# Troubleshooting Exam Solution Variables (results/data) Template

#### What we want to do is show some techniques for troubleshooting when your solution does not match the exam solution.

The troubleshooting below applies for all exam solutions, no matter what the exercise requires you to return (list, dict, dataframe, number, etc).

## Note that these are examples of what you can use to troubleshoot your exam data.

## These examples are NOT EXHAUSTIVE, and they are meant to be REPRESENTATIVE of the techniques you can use when troubleshooting.

## These examples represent the KIND OF THINKING that you should be doing, but the code here WILL NOT catch every single error case.

#### For every exam question, you will have a markdown cell similar to the below, describing the variables available to you for troubleshooting. These 4 variables are available to you after every exercise on the exam.

What we are doing here is showing you how these variables will be formatted, and how to do data discovery of them, for troubleshooting.

### Every exam exercise will have this text, describing the test variables available to you for troubleshooting.

*************************************************************************************************************************

The test cell below will check your solution against several randomly generated test cases. If your solution does not pass the test (or if you're just curious), you can look at the variables used in the latest test run. They are automatically imported for you as part of the test.

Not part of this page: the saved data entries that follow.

(** * SurveyAnalytics: the API response cache

    A shallow embedding of the cache utility of the analytics frontend
    (class [APICache], the singleton [apiCache], [fetchWithCache] and
    [clearCacheByPattern]) and the properties of it that the
    specification states.

    Conventions of the embedding.
    - JavaScript numbers that carry times (the readings of [Date.now()],
      TTLs, [timestamp], [expiresAt]) are whole milliseconds and are
      modelled as [Z]; [NaN] and fractional values are outside the model.
    - [Date.now()] is the clock of the surrounding world.  The methods of
      the class take the reading as an explicit argument [now]; the
      functions that use the singleton run in the monad [M] over a
      [World], which owns the clock, the network and the singleton.
    - The ES6 [Map] of the class is an association list in insertion
      order, the order in which [Map.prototype.keys] enumerates it.
    - A call of [fetchWithCache] runs from its first line to its return
      or throw with no other task touching the singleton while it awaits;
      the clock moves at each [await] by the delay the network reports. *)

From Stdlib Require Import ZArith List String Ascii Bool Lia.
Import ListNotations.
Local Open Scope string_scope.
Local Open Scope Z_scope.

Set Implicit Arguments.

(** ** JavaScript values held by the cache *)

(** What [response.json()] can produce, together with [undefined], which a
    direct caller of [apiCache.set] may store.  The cache itself only ever
    compares a value with [null]. *)
#[warnings="-register-all"]
Inductive value : Type :=
| VUndefined
| VNull
| VBool (b : bool)
| VNum (n : Z)
| VStr (s : string)
| VArr (items : list value)
| VObj (fields : list (string * value)).

(** [v !== null]. *)
Definition not_null (v : value) : bool :=
  match v with
  | VNull => false
  | _ => true
  end.

(** [a || b] on an optional number: [undefined] and [0] are falsy. *)
Definition num_or (a : option Z) (b : Z) : Z :=
  match a with
  | Some n => if n =? 0 then b else n
  | None => b
  end.

(** [a ?? b] on an optional number: only [undefined] falls through.  The
    code never uses it; it is the operator the specification names. *)
Definition num_nullish (a : option Z) (b : Z) : Z :=
  match a with
  | Some n => n
  | None => b
  end.

(** [a || b] on an optional string: [undefined] and [""] are falsy. *)
Definition str_or (a : option string) (b : string) : string :=
  match a with
  | Some "" => b
  | Some s => s
  | None => b
  end.

(** [String.prototype.includes]: [pat] occurs in [s] at some offset. *)
Fixpoint includes (s pat : string) : bool :=
  if String.prefix pat s then true
  else match s with
       | EmptyString => false
       | String _ rest => includes rest pat
       end.

(** ** The ES6 Map, in insertion order *)

Module JsMap.
Section WithValue.
Variable V : Type.

Definition t : Type := list (string * V).

Definition empty : t := [].

(** [Map.prototype.get]; [None] is [undefined]. *)
Fixpoint get (k : string) (m : t) : option V :=
  match m with
  | [] => None
  | (k', v) :: rest => if String.eqb k' k then Some v else get k rest
  end.

(** [Map.prototype.set]: an existing key keeps its position, a new key
    goes to the end. *)
Fixpoint set (k : string) (v : V) (m : t) : t :=
  match m with
  | [] => [(k, v)]
  | (k', v') :: rest =>
      if String.eqb k' k then (k, v) :: rest else (k', v') :: set k v rest
  end.

(** [Map.prototype.delete]. *)
Fixpoint delete (k : string) (m : t) : t :=
  match m with
  | [] => []
  | (k', v) :: rest =>
      if String.eqb k' k then delete k rest else (k', v) :: delete k rest
  end.

(** [Array.from(m.keys())]. *)
Definition keys (m : t) : list string := map fst m.

(** [m.size]. *)
Definition size (m : t) : nat := List.length m.

(** A [Map] holds each key once. *)
Definition wf (m : t) : Prop := NoDup (keys m).
End WithValue.
End JsMap.

(** ** class APICache *)

Record CacheItem : Type := mkItem {
data : value;
timestamp : Z;
expiresAt : Z
}.

Record APICache : Type := mkCache {
cache : JsMap.t CacheItem;
defaultTTL : Z
}.

Module Cache.

(** [constructor(defaultTTL = 5 * 60 * 1000)]. *)
Definition new (ttl : option Z) : APICache :=
  {| cache := JsMap.empty CacheItem;
     defaultTTL := match ttl with Some d => d | None => 5 * 60 * 1000 end |}.

Definition with_cache (c : APICache) (m : JsMap.t CacheItem) : APICache :=
  {| cache := m; defaultTTL := defaultTTL c |}.

(** [set<T>(key, data, ttl?)], called when [Date.now()] reads [now]. *)
Definition set (key : string) (d : value) (ttl : option Z) (now : Z)
    (c : APICache) : APICache :=
  let expires := now + num_or ttl (defaultTTL c) in
  with_cache c
    (JsMap.set key {| data := d; timestamp := now; expiresAt := expires |}
       (cache c)).

(** [get<T>(key)], called when [Date.now()] reads [now]: the returned
    value ([VNull] for the [null] of the code) and the cache afterwards. *)
Definition get (key : string) (now : Z) (c : APICache) : value * APICache :=
  match JsMap.get key (cache c) with
  | None => (VNull, c)
  | Some item =>
      if now >? expiresAt item
      then (VNull, with_cache c (JsMap.delete key (cache c)))
      else (data item, c)
  end.

(** [has(key)]: [this.get(key) !== null]. *)
Definition has (key : string) (now : Z) (c : APICache) : bool * APICache :=
  let (v, c') := get key now c in (not_null v, c').

(** [delete(key)]. *)
Definition delete (key : string) (c : APICache) : APICache :=
  with_cache c (JsMap.delete key (cache c)).

(** [clear()]. *)
Definition clear (c : APICache) : APICache :=
  with_cache c (JsMap.empty CacheItem).

(** [clearExpired()], called when [Date.now()] reads [now].  The loop
    walks [this.cache.entries()] in insertion order and deletes only the
    entry it is visiting, so it visits every entry the map held when the
    loop began. *)
Definition clearExpired (now : Z) (c : APICache) : APICache :=
  with_cache c
    (fold_left
       (fun (m : JsMap.t CacheItem) (e : string * CacheItem) =>
          let (key, item) := e in
          if now >? expiresAt item then JsMap.delete key m else m)
       (cache c) (cache c)).

(** [size()]. *)
Definition size (c : APICache) : nat := JsMap.size (cache c).

(** [getStats()]. *)
Record Stats : Type := mkStats { stats_size : nat; stats_keys : list string }.

Definition getStats (c : APICache) : Stats :=
  {| stats_size := JsMap.size (cache c);
     stats_keys := JsMap.keys (cache c) |}.

(** The entry stored under [key], if any, whatever its age. *)
Definition entry (key : string) (c : APICache) : option CacheItem :=
  JsMap.get key (cache c).

End Cache.

(** The instances a program can hold: what [new APICache(ttl)] builds and
    what the methods make of it, whenever they are called. *)
Inductive reachable : APICache -> Prop :=
| reach_new (ttl : option Z) : reachable (Cache.new ttl)
| reach_set (key : string) (d : value) (ttl : option Z) (now : Z)
    (c : APICache) :
    reachable c -> reachable (Cache.set key d ttl now c)
| reach_get (key : string) (now : Z) (c : APICache) :
    reachable c -> reachable (snd (Cache.get key now c))
| reach_has (key : string) (now : Z) (c : APICache) :
    reachable c -> reachable (snd (Cache.has key now c))
| reach_delete (key : string) (c : APICache) :
    reachable c -> reachable (Cache.delete key c)
| reach_clear (c : APICache) :
    reachable c -> reachable (Cache.clear c)
| reach_clearExpired (now : Z) (c : APICache) :
    reachable c -> reachable (Cache.clearExpired now c).

(** ** The world around the singleton: clock, network, [apiCache] *)

(** The part of [RequestInit] that the cache and the server look at;
    [init_method] is [options.method]. *)
Record RequestInit : Type := mkInit {
  init_method : option string;
  init_body : option string
}.

Definition Request : Type := (string * option RequestInit)%type.

(** A [Response]: [ok], [status], and what [response.json()] does, which
    resolves with [Some v] after [json_delay] milliseconds or rejects
    ([None]) when the body is not JSON. *)
Record Response : Type := mkResponse {
  ok : bool;
  status : Z;
  json : option value;
  json_delay : Z
}.

(** What [await fetch(url, options)] does: after [delay] milliseconds the
    promise rejects (no connection) or resolves with a response. *)
Inductive Exchange : Type :=
| Rejects (delay : Z)
| Resolves (delay : Z) (r : Response).

(** [server n req] is the network's answer to the request [req] when it is
    the [n]-th one sent (counting from 0); [requests] logs the requests
    sent so far, oldest first. *)
Record World : Type := mkWorld {
  apiCache : APICache;
  clock : Z;
  server : nat -> Request -> Exchange;
  requests : list Request
}.

Inductive error : Type :=
| HttpError (status : Z)   (* new Error(`HTTP error! status: ${status}`) *)
| NetworkError             (* the rejection of fetch *)
| SyntaxError.             (* the rejection of response.json() *)

Inductive outcome (A : Type) : Type :=
| Return (a : A)
| Throw (e : error).
Arguments Return {A} a.
Arguments Throw {A} e.

(** Computations over the world that return or throw. *)
Definition M (A : Type) : Type := World -> outcome A * World.

Definition ret {A : Type} (a : A) : M A := fun w => (Return a, w).

Definition throw {A : Type} (e : error) : M A := fun w => (Throw e, w).

Definition bind {A B : Type} (c : M A) (k : A -> M B) : M B :=
  fun w =>
    match c w with
    | (Return a, w') => k a w'
    | (Throw e, w') => (Throw e, w')
    end.

Notation "x <- c ;; k" := (bind c (fun x => k))
  (at level 61, c at next level, right associativity).
Notation "c ;; k" := (bind c (fun _ => k))
  (at level 61, right associativity).

Definition with_apiCache (w : World) (c : APICache) : World :=
  {| apiCache := c; clock := clock w; server := server w;
     requests := requests w |}.

Definition with_clock (w : World) (t : Z) : World :=
  {| apiCache := apiCache w; clock := t; server := server w;
     requests := requests w |}.

(** Time passing while nothing runs: [d] milliseconds go by. *)
Definition elapse (d : Z) : M unit :=
  fun w => (Return tt, with_clock w (clock w + d)).

(** The methods of the singleton, reading [Date.now()] off the clock. *)
Definition apiCache_get (key : string) : M value :=
  fun w =>
    let (v, c) := Cache.get key (clock w) (apiCache w) in
    (Return v, with_apiCache w c).

Definition apiCache_has (key : string) : M bool :=
  fun w =>
    let (b, c) := Cache.has key (clock w) (apiCache w) in
    (Return b, with_apiCache w c).

Definition apiCache_set (key : string) (d : value) (ttl : option Z) : M unit :=
  fun w =>
    (Return tt, with_apiCache w (Cache.set key d ttl (clock w) (apiCache w))).

Definition apiCache_delete (key : string) : M unit :=
  fun w => (Return tt, with_apiCache w (Cache.delete key (apiCache w))).

Definition apiCache_getStats : M Cache.Stats :=
  fun w => (Return (Cache.getStats (apiCache w)), w).

Definition apiCache_size : M nat :=
  fun w => (Return (Cache.size (apiCache w)), w).

(** [await fetch(url, options)]: the request goes out and is logged, the
    clock moves by the delay of the exchange. *)
Definition fetch (url : string) (options : option RequestInit) : M Response :=
  fun w =>
    let req := (url, options) in
    let w' (d : Z) :=
      {| apiCache := apiCache w; clock := clock w + d; server := server w;
         requests := requests w ++ [req] |} in
    match server w (List.length (requests w)) req with
    | Rejects d => (Throw NetworkError, w' d)
    | Resolves d r => (Return r, w' d)
    end.

(** [await response.json()]. *)
Definition response_json (r : Response) : M value :=
  fun w =>
    let w' := with_clock w (clock w + json_delay r) in
    match json r with
    | Some v => (Return v, w')
    | None => (Throw SyntaxError, w')
    end.

(** ** fetchWithCache *)

(** [options?.method || 'GET']. *)
Definition methodOf (options : option RequestInit) : string :=
  str_or (match options with Some o => init_method o | None => None end) "GET".

(** [`${method}:${url}`]. *)
Definition cacheKeyOf (options : option RequestInit) (url : string) : string :=
  (methodOf options ++ ":" ++ url)%string.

- `input_vars` - Dictionary containing all of the inputs to your function. Keys are the parameter names.
- `original_input_vars` - Dictionary containing a copy of all the inputs to your function. This is useful for debugging failures related to your solution modifying the input. Keys are the parameter names.
- `returned_output_vars` - Dictionary containing the outputs your function generated. If there are multiple outputs, the keys will match the names mentioned in the exercrise instructions.
- `true_output_vars` - Dictionary containing the outputs your function **should have** generated. If there are multiple outputs, the keys will match the names mentioned in the exercrise instructions.

#### The main variables that you will want to troubleshoot are the output variables, the last two listed above. 

If your code is not working, you will want to compare the result that your code returned **(returned_output_vars)** against the solution **(true_output_vars)**.

Note that these variables are returned in a dictionary, so you will need to write code to access that dictionary to see the actual variables.

## When your solution is being tested, the test is looking at 5 things:
(actually 4, as items 2 and 3 below are the same test, depending on the variable type):

1. The data types between the two solution outputs are the same.
2. If the solution is longer than a single value (list/dict), the true and returned variables are the same length.
3. If your solution is a dataframe, the true and returned variables have the same shape (rows and columns)
4. If your solution is a dataframe, the column names are the same, and in the same order.
5. The actual data itself is the same, no matter the data structure (list, dict, df, etc)

### There are two general methods to troubleshoot.

1. You can visually inspect and compare the two outputs. This is what many students do, and they fail, because a visual inspection of the data does not test all 4 scenarios above.
2. You can run some code to test the 4 testing scenarios above. Below we are providing template code to do this. You can copy and paste the below code into your exam and run it to test your outputs.

#### Use the below cell as template code to print the different variables. Uncomment the lines for the variables that you want to print. You can insert a new cell and copy in this code, below the cell that gives you the error message on your exercise.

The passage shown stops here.